Una clase de dos horas por videollamada es agotadora. Pero encuentros breves con objetivos precisos tal vez sean más productivos. Los que enseñamos idiomas solemos estructurar la clase presencial con momentos de conversación grupal, comentario individual, trabajo colaborativo y trabajo individual, con mínimas secuencias expositivas y mucho acompañamiento. Esa puede ser una inspiración. Y pensar desde ahí qué herramientas son necesarias y no al revés, siempre teniendo en cuenta que la vía de la comunicación virtual canaliza hoy la mayor parte de nuestros vínculos.

El espacio en la virtualidad es una gran forma de ordenar. Las herramientas pedagógicas online son grandes organizadores visuales: espacios de anuncios con tableros, espacios con herramientas para la producción escrita, lugares para alojar video o chat sincrónico, foros para la conversación asincrónica.
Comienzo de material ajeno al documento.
Lemma handle_advances (r : Main.request) (w : World) :
  deletes_product r = false ->
  advances (alerts (db w)) (alerts (db (snd (Main.handle r w)))).
Proof.
  intros Hr.
  assert (Hst : stable (alerts_advance (alerts (db w))) (Main.handle r)).
  { apply stable_handle_but_delete.
    - apply alerts_advance_flush.
    - intros d s [Hd _]. split; [exact Hd|constructor].
    - intros product_id ->. discriminate.
    - intros l. now apply alerts_advance_accepts.
    - intros a now. now apply alerts_advance_accepts.
    - intros a _ _. now apply alerts_advance_accepts.
    - intros p. now apply alerts_advance_accepts.
    - intros p. now apply alerts_advance_accepts. }
  assert (Heq : Main.handle r (with_session w []) = Main.handle r w).
  { destruct r; reflexivity. }
  assert (H0 : alerts_advance (alerts (db w)) (db (with_session w []))
                 (session (with_session w []))).
  { split; [apply advances_refl|constructor]. }
  pose proof (Hst _ H0) as [H1 _]. now rewrite Heq in H1.
Qed.

(** X23. Along any run of requests that deletes no product, whatever the
    channels and the database answer, the alerts stay in place: no alert
    is removed or reordered, each keeps its identifier, and its status is
    the one it had or [resolved]. So a resolved alert stays resolved, and
    no request makes an alert [acknowledged] or [active] again. *)
Theorem alerts_only_advance
        (rs : list Main.request) (w : World)
        (Hrs : forallb (fun r => negb (deletes_product r)) rs = true) :
  advances (alerts (db w)) (alerts (db (Main.serve rs w)))
  /\ (forall a,
         In a (alerts (db w)) ->
         exists a', In a' (alerts (db (Main.serve rs w)))
                    /\ Alert.id a' = Alert.id a
                    /\ (Alert.status a = RESOLVED ->
                        Alert.status a' = RESOLVED)
                    /\ (Alert.status a' = ACKNOWLEDGED ->
                        Alert.status a = ACKNOWLEDGED)
                    /\ (Alert.status a' = ACTIVE -> Alert.status a = ACTIVE))
  /\ (List.length (alerts (db w))
      <= List.length (alerts (db (Main.serve rs w))))%nat.
Proof.
  assert (Hadv : advances (alerts (db w)) (alerts (db (Main.serve rs w)))).
  { revert w. induction rs as [|r rest IH]; intros w; simpl.
    - apply advances_refl.
    - simpl in Hrs. apply andb_true_iff in Hrs. destruct Hrs as [Hr Hrest].
      apply negb_true_iff in Hr.
      apply (advances_trans _ (alerts (db (snd (Main.handle r w)))));
        [now apply handle_advances|now apply IH]. }
  split; [exact Hadv|].
  destruct Hadv as (kept & added & E & F). rewrite E. split.
  - intros a Ha.
    destruct (Forall2_step_In _ _ a F Ha) as (a' & Ha' & [Hid Hst]).
    exists a'. split; [apply in_or_app; now left|].
    split; [exact Hid|].
    repeat split; intros H; destruct Hst as [Hst|Hst]; congruence.
  - rewrite length_app, <- (Forall2_length F). lia.
Qed.

Lemma alerts_only_advance_witness :
  let w := quiet_world sample_store true false in
  let rs := [Main.POST_alert_resolve 7 None;
             Main.POST_security_event 3 "policy_violation" None None;
             Main.POST_alert_deliver 7;
             Main.POST_alert_resolve 7 (Some "oncall")] in
  forallb (fun r => negb (deletes_product r)) rs = true
  /\ advances (alerts (db w)) (alerts (db (Main.serve rs w)))
  /\ map Alert.status (alerts (db (Main.serve rs w))) = [RESOLVED; ACTIVE].
Proof.
  intros w rs. split; [reflexivity|].
  split; [exact (proj1 (alerts_only_advance rs w eq_refl))|].
  vm_compute. reflexivity.
Defined.

(** ** The keys of the store *)

Lemma NoDup_map_snoc {A B} (f : A -> B) (l : list A) (x : A) :
  NoDup (map f l) -> ~ In (f x) (map f l) -> NoDup (map f (l ++ [x])).
Proof.
  intros Hnd Hx. rewrite map_app. simpl.
  apply NoDup_app; [exact Hnd|repeat constructor; auto|].
  intros b Hb [<-|[]]. contradiction.
Qed.

Lemma filter_keeps_unique {R K} (col : R -> K) (keep : R -> bool)
  (rows : list R) (U : NoDup (map col rows)) :
  NoDup (map col (filter keep rows)).
Proof.
  induction rows as [|x r IH]; simpl in *; [constructor|].
  inversion U as [|? ? Hx Hr]; subst.
  destruct (keep x); simpl; [|now apply IH].
  constructor; [|now apply IH].
  intros Hin. apply Hx. apply in_map_iff in Hin.
  destruct Hin as (y & Hy & Hin). apply filter_In in Hin.
  rewrite <- Hy. apply in_map. tauto.
Qed.

Lemma uuid_in_false (u : UUID) (xs : list UUID) :
  uuid_in u xs = false -> ~ In u xs.
Proof. intros H Hin. apply uuid_in_In in Hin. congruence. Qed.

Lemma in_list_false (x : string) (xs : list string) :
  Py.in_list x xs = false -> ~ In x xs.
Proof. intros H Hin. apply in_list_In in Hin. congruence. Qed.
Se deben evaluar las plataformas disponibles, mirar el mapa de cómo está organizada cada una e imaginar un recorrido para las clases. Evitar la centralidad de la herramienta permite organizar nuestras ideas y aprovecharlas en su mejor dimensión. 

La autonomía. La gran paradoja es que la autonomía frente al aprendizaje no es frecuente en los estudiantes. En los últimos años se observa este fenómeno particularmente en los ingresantes a la universidad. Las causas pueden ser múltiples:  se lo suele atribuir a la “mala influencia” de la tecnología; sin embargo es probable que este sea el momento histórico en el que más masivamente leemos y escribimos. Entonces, ¿qué cambió? ¿El vínculo con los docentes y con el conocimiento? ¿O el surgimiento de la fantasía de que toda la información está fácilmente disponible? Es difícil saberlo.
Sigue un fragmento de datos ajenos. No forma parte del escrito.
Lemma search_from_Bol (r : regex) (s : list cu) (tries : nat) :
  search_from (Seq Bol r) s 0 tries = m r (fun e _ => Some e) 0 s.
Proof.
  destruct tries as [|tries]; cbn [search_from]; unfold match_at; cbn [m Nat.eqb skipn];
    destruct (m r _ 0 s); trivial. apply search_from_Bol_later.
Qed.

(** [/^[0-9]+/] accepts exactly the strings that start with a digit. *)
Lemma test_integer (s : string) :
  test Patterns.integer s
  = match s with
    | String c _ => in_ranges [(48, 57)]%N (N_of_ascii c)
    | EmptyString => false
    end.
Proof.
  unfold test, Patterns.integer. rewrite search_from_Bol.
  destruct s as [|c s]; [reflexivity|].
  unfold code_units, Plus, digit. cbn [list_ascii_of_string map m].
  unfold class_mem at 1. cbn [xorb].
  destruct (in_ranges [(48, 57)]%N (N_of_ascii c)); [|reflexivity].
  match goal with
  | |- match star_loop ?mr ?k ?fuel ?i ?t with _ => _ end = _ =>
      pose proof (@star_loop_succeeds mr k (fun j u => @Some_neq_None nat j) fuel i t) as H;
      destruct (star_loop mr k fuel i t); [reflexivity|contradiction]
  end.
Qed.

(** A starred class up to the end of the input consumes the whole input
    or fails. *)
Lemma star_class_to_the_end (neg : bool) (ranges : list (cu * cu)) :
  forall fuel i s,
    length s <= fuel ->
    star_loop (m (Class neg ranges)) (m Eol (fun e _ => Some e)) fuel i s
    = if forallb (class_mem neg ranges) s then Some (i + length s) else None.
Proof.
  induction fuel as [|fuel IH]; intros i s Hlen.
  - destruct s; [|simpl in Hlen; lia]. cbn. now rewrite Nat.add_0_r.
  - cbn [star_loop]. destruct s as [|c s'].
    + cbn. now rewrite Nat.add_0_r.
    + cbn [m forallb length]. destruct (class_mem neg ranges c); [|reflexivity].
      replace (i <? S i) with true by (symmetry; apply Nat.ltb_lt; lia).
      rewrite IH by (simpl in Hlen; lia).
      destruct (forallb (class_mem neg ranges) s'); [|reflexivity].
      cbn [andb]. f_equal. lia.
Qed.

(** [alpha] accepts exactly the sequences without a listed character. *)
Lemma accepts_alpha (u : list cu) :
  accepts Patterns.alpha u
  = forallb (fun c => negb (in_ranges (singletons Patterns.alpha_blacklist) c)) u.
Proof.
  unfold accepts, Patterns.alpha. rewrite search_from_Bol.
  set (bl := singletons Patterns.alpha_blacklist).
  change (m (Seq (Star (Class true bl)) Eol) (fun e _ => Some e) 0 u)
    with (star_loop (m (Class true bl)) (m Eol (fun e _ => Some e)) (length u) 0 u).
  rewrite star_class_to_the_end by apply Nat.le_refl.
  unfold class_mem. cbn [xorb].
  now destruct (forallb _ u).
Qed.

Lemma test_alpha (s : string) :
  test Patterns.alpha s
  = forallb (fun c => negb (in_ranges (singletons Patterns.alpha_blacklist) c))
      (code_units s).
Proof. exact (accepts_alpha (code_units s)). Qed.

(** *** The matcher finds what [Matches] describes *)

Lemma star_loop_sound (mr : cont -> cont) (r : regex) :
  (forall k i s e, mr k i s = Some e ->
     exists p rest, s = p ++ rest /\ Matches r i p rest /\ k (i + length p) rest = Some e) ->
  forall k fuel i s e,
    star_loop mr k fuel i s = Some e ->
    exists p rest, s = p ++ rest /\ Matches (Star r) i p rest
                   /\ k (i + length p) rest = Some e.
Proof.
  intros Hmr k.
  assert (Hnil : forall i s e, k i s = Some e ->
            exists p rest, s = p ++ rest /\ Matches (Star r) i p rest
                           /\ k (i + length p) rest = Some e).
  { intros i s e H. exists [], s. cbn [length app]. rewrite Nat.add_0_r.
    repeat split; [constructor|exact H]. }
  induction fuel as [|fuel IH]; intros i s e; cbn [star_loop]; [apply Hnil|].
  destruct (mr _ i s) as [e0|] eqn:E; [|apply Hnil].
  intros [= ->]. apply Hmr in E. destruct E as (p1 & rest1 & -> & Hm1 & Hk).
  destruct (i <? i + length p1) eqn:Hlt; [|discriminate].
  apply Nat.ltb_lt in Hlt.
  apply IH in Hk. destruct Hk as (p2 & rest & -> & Hm2 & Hk).
  exists (p1 ++ p2), rest. rewrite length_app, Nat.add_assoc, app_assoc.
  repeat split; [|exact Hk]. constructor; trivial.
  intros ->. simpl in Hlt. lia.
Qed.

Lemma m_sound (r : regex) :
  forall k i s e,
    m r k i s = Some e ->
    exists p rest, s = p ++ rest /\ Matches r i p rest /\ k (i + length p) rest = Some e.
Proof.
  induction r as [|neg ranges|r1 IH1 r2 IH2|r1 IH1 r2 IH2|r IH| |]; intros k i s e; cbn [m].
  - intros H. exists [], s. cbn [length app]. rewrite Nat.add_0_r.
    repeat split; [constructor|exact H].
  - destruct s as [|c s']; [discriminate|].
    destruct (class_mem neg ranges c) eqn:E; [|discriminate].
    intros H. exists [c], s'. cbn [length app]. rewrite Nat.add_1_r.
    repeat split; [now constructor|exact H].
  - intros H. apply IH1 in H. destruct H as (p1 & rest1 & -> & Hm1 & H).
    apply IH2 in H. destruct H as (p2 & rest & -> & Hm2 & H).
    exists (p1 ++ p2), rest. rewrite length_app, Nat.add_assoc, app_assoc.
    repeat split; [|exact H]. now constructor.
  - destruct (m r1 k i s) as [e1|] eqn:E.
    + intros [= ->]. apply IH1 in E. destruct E as (p & rest & -> & Hm & H).
      exists p, rest. repeat split; [|exact H]. now apply MAltL.
    + intros H. apply IH2 in H. destruct H as (p & rest & -> & Hm & H).
      exists p, rest. repeat split; [|exact H]. now apply MAltR.
  - apply star_loop_sound. exact IH.
  - destruct i; [|discriminate]. intros H. exists [], s. repeat split; [constructor|exact H].
  - destruct s; [|discriminate]. intros H. exists [], []. cbn [length].
    rewrite Nat.add_0_r. repeat split; [constructor|exact H].
Qed.

Lemma m_complete (r : regex) (i : nat) (p rest : list cu) :
  Matches r i p rest ->
  forall k,
    k (i + length p) rest <> None ->
    m r k i (p ++ rest) <> None
    /\ match r with
       | Star r' =>
           forall fuel, length (p ++ rest) <= fuel ->
                        star_loop (m r') k fuel i (p ++ rest) <> None
       | _ => True
       end.
Proof.
  induction 1 as [i rest|neg ranges c i rest Hc|r1 r2 i p1 p2 rest _ IH1 _ IH2
                  |r1 r2 i p rest _ IH|r1 r2 i p rest _ IH|r i rest
                  |r i p1 p2 rest Hne _ IH1 _ IH2|rest|i];
    intros k Hk; cbn [length app] in *; rewrite ?Nat.add_0_r in Hk.
  - now split.
  - rewrite Nat.add_1_r in Hk. cbn [m]. rewrite Hc. now split.
  - split; [|trivial]. cbn [m]. rewrite <- app_assoc. apply IH1. apply IH2.
    now rewrite length_app, Nat.add_assoc in Hk.
  - split; [|trivial]. cbn [m]. destruct (m r1 k i (p ++ rest)) eqn:E; [discriminate|].
    exfalso. now apply (IH k Hk).
  - split; [|trivial]. cbn [m]. destruct (m r1 k i (p ++ rest)); [discriminate|].
    now apply IH.
  - assert (H : forall fuel, star_loop (m r) k fuel i rest <> None).
    { intros [|fuel]; cbn [star_loop]; [exact Hk|]. now destruct (m r _ i rest). }
    split; [apply H|intros fuel _; apply H].
  - assert (H : forall fuel, length ((p1 ++ p2) ++ rest) <= fuel ->
                  star_loop (m r) k fuel i ((p1 ++ p2) ++ rest) <> None).
    { intros fuel Hfuel. rewrite <- app_assoc in *. rewrite length_app in Hfuel.
      destruct p1 as [|c p1]; [contradiction|]. cbn [length] in *.
      destruct fuel as [|fuel]; [lia|]. cbn [star_loop].
      match goal with
      | |- match m r ?k' i ?s with _ => _ end <> None =>
          assert (Hm : m r k' i s <> None); [|now destruct (m r k' i s)]
      end.
      apply IH1.
      replace (i <? i + S (length p1)) with true by (symmetry; apply Nat.ltb_lt; lia).
      apply IH2; [|lia].
      now rewrite length_app, Nat.add_assoc in Hk. }
    split; [|exact H]. cbn [m]. now apply H.
  - now split.
  - now split.
Qed.

(** An expression after [^] is tested against a prefix of the input. *)
Lemma accepts_Bol (r : regex) (u : list cu) :
  accepts (Seq Bol r) u = true
  <-> exists p rest, u = p ++ rest /\ Matches r 0 p rest.
Proof.
  unfold accepts. rewrite search_from_Bol. split.
  - destruct (m r _ 0 u) as [e|] eqn:E; [intros _|discriminate].
    apply m_sound in E. destruct E as (p & rest & Hs & Hm & _). now exists p, rest.
  - intros (p & rest & -> & Hm).
    destruct (m_complete Hm (fun e _ => Some e)) as [H' _]; [discriminate|].
    now destruct (m r _ 0 (p ++ rest)).
Qed.

Lemma test_Bol (r : regex) (s : string) :
  test (Seq Bol r) s = true
  <-> exists p rest, code_units s = p ++ rest /\ Matches r 0 p rest.
Proof. exact (accepts_Bol r (code_units s)). Qed.

Lemma Matches_Chr (c : cu) (i : nat) (p rest : list cu) :
  Matches (Chr c) i p rest <-> p = [c].
Proof.
  split.
  - intros H. inversion H as [|neg ranges d i' rest' Hd| | | | | | |]; subst.
    rewrite chr_mem in Hd. apply N.eqb_eq in Hd. now subst.
  - intros ->. constructor. rewrite chr_mem. apply N.eqb_refl.
Qed.

Lemma Matches_Star_Class (neg : bool) (ranges : list (cu * cu)) (i : nat) (p rest : list cu) :
  Matches (Star (Class neg ranges)) i p rest <-> forallb (class_mem neg ranges) p = true.
Proof.
  split.
  - intros H. remember (Star (Class neg ranges)) as r eqn:Er.
    induction H as [| | | | | |r i p1 p2 rest Hne H1 _ H2 IH| |]; try discriminate.
    + reflexivity.
    + injection Er as ->. rewrite forallb_app, (IH eq_refl), andb_true_r.
      inversion H1; subst. cbn [forallb]. now rewrite andb_true_r.
  - revert i. induction p as [|c p IH]; intros i H; [constructor|].
    cbn [forallb] in H. apply andb_true_iff in H. destruct H as [Hc Hp].
    change (c :: p) with ([c] ++ p). constructor; [discriminate|now constructor|now apply IH].
Qed.

Lemma Matches_Plus_Class (neg : bool) (ranges : list (cu * cu)) (i : nat) (p rest : list cu) :
  Matches (Plus (Class neg ranges)) i p rest
  <-> p <> [] /\ forallb (class_mem neg ranges) p = true.
Proof.
  unfold Plus. split.
  - intros H. inversion H as [| |r1 r2 i' p1 p2 rest' H1 H2| | | | | |]; subst.
    inversion H1; subst. apply Matches_Star_Class in H2.
    split; [discriminate|]. cbn [app forallb]. now apply andb_true_iff.
  - intros [Hne H]. destruct p as [|c p]; [contradiction|].
    cbn [forallb] in H. apply andb_true_iff in H. destruct H as [Hc Hp].
    change (c :: p) with ([c] ++ p). constructor; [now constructor|].
    now apply Matches_Star_Class.
Qed.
Lo que sí sabemos es que las tecnologías educativas fomentan y requieren autonomía. Trabajemos para lograrla con las herramientas de los medios digitales. La clase funciona con trabajo de los estudiantes. Los docentes no podemos solamente exponer y los estudiantes no pueden meramente escuchar. Todos tenemos que asumir nuevos roles, más interactivos, necesariamente. Este es el escenario pensado en abstracto, sin una pandemia de por medio.

Ahora bien ¿en qué consiste esta interactividad? La pregunta nos lleva nuevamente a lo vincular. Nunca se hizo tan evidente como en estos días la necesidad de contacto con otros, su ayuda y soporte. ¿Cómo generamos autonomía en este contexto? ¿Cómo y en qué espacios? ¿Pueden los docentes sostener a sus propias familias y a cientos de estudiantes “desvinculados”? En este punto la respuesta sí puede provenir del mundo virtual, al menos en parte: generar redes. Una de las virtudes de los entornos virtuales es fomentar el trabajo colaborativo. Quizás la clave sea descansar más en esas redes y menos en un vínculo radial con el docente, de por sí imposible de sostener.

Todos estamos perdidos en la espiral de los días que se parecen demasiado a sí mismos. Los trayectos pedagógicos pueden ser un sostén tanto para docentes como para estudiantes. Un lugar donde se avanza en algún sentido, aunque no necesariamente en el de la productividad y el del cierre de ciclos con programas completos. Pero ninguna de las estrategias funcionará si no pensamos todos estos problemas atravesados por lo vincular. Quizás una respuesta sea proponernos transitar esta coyuntura con una mínima regularidad, y, al mismo tiempo, priorizar el hecho de  que, entre ese docente que se esfuerza y ese estudiante que intenta, hay un vínculo muy humano aunque esté mediado por la tecnología.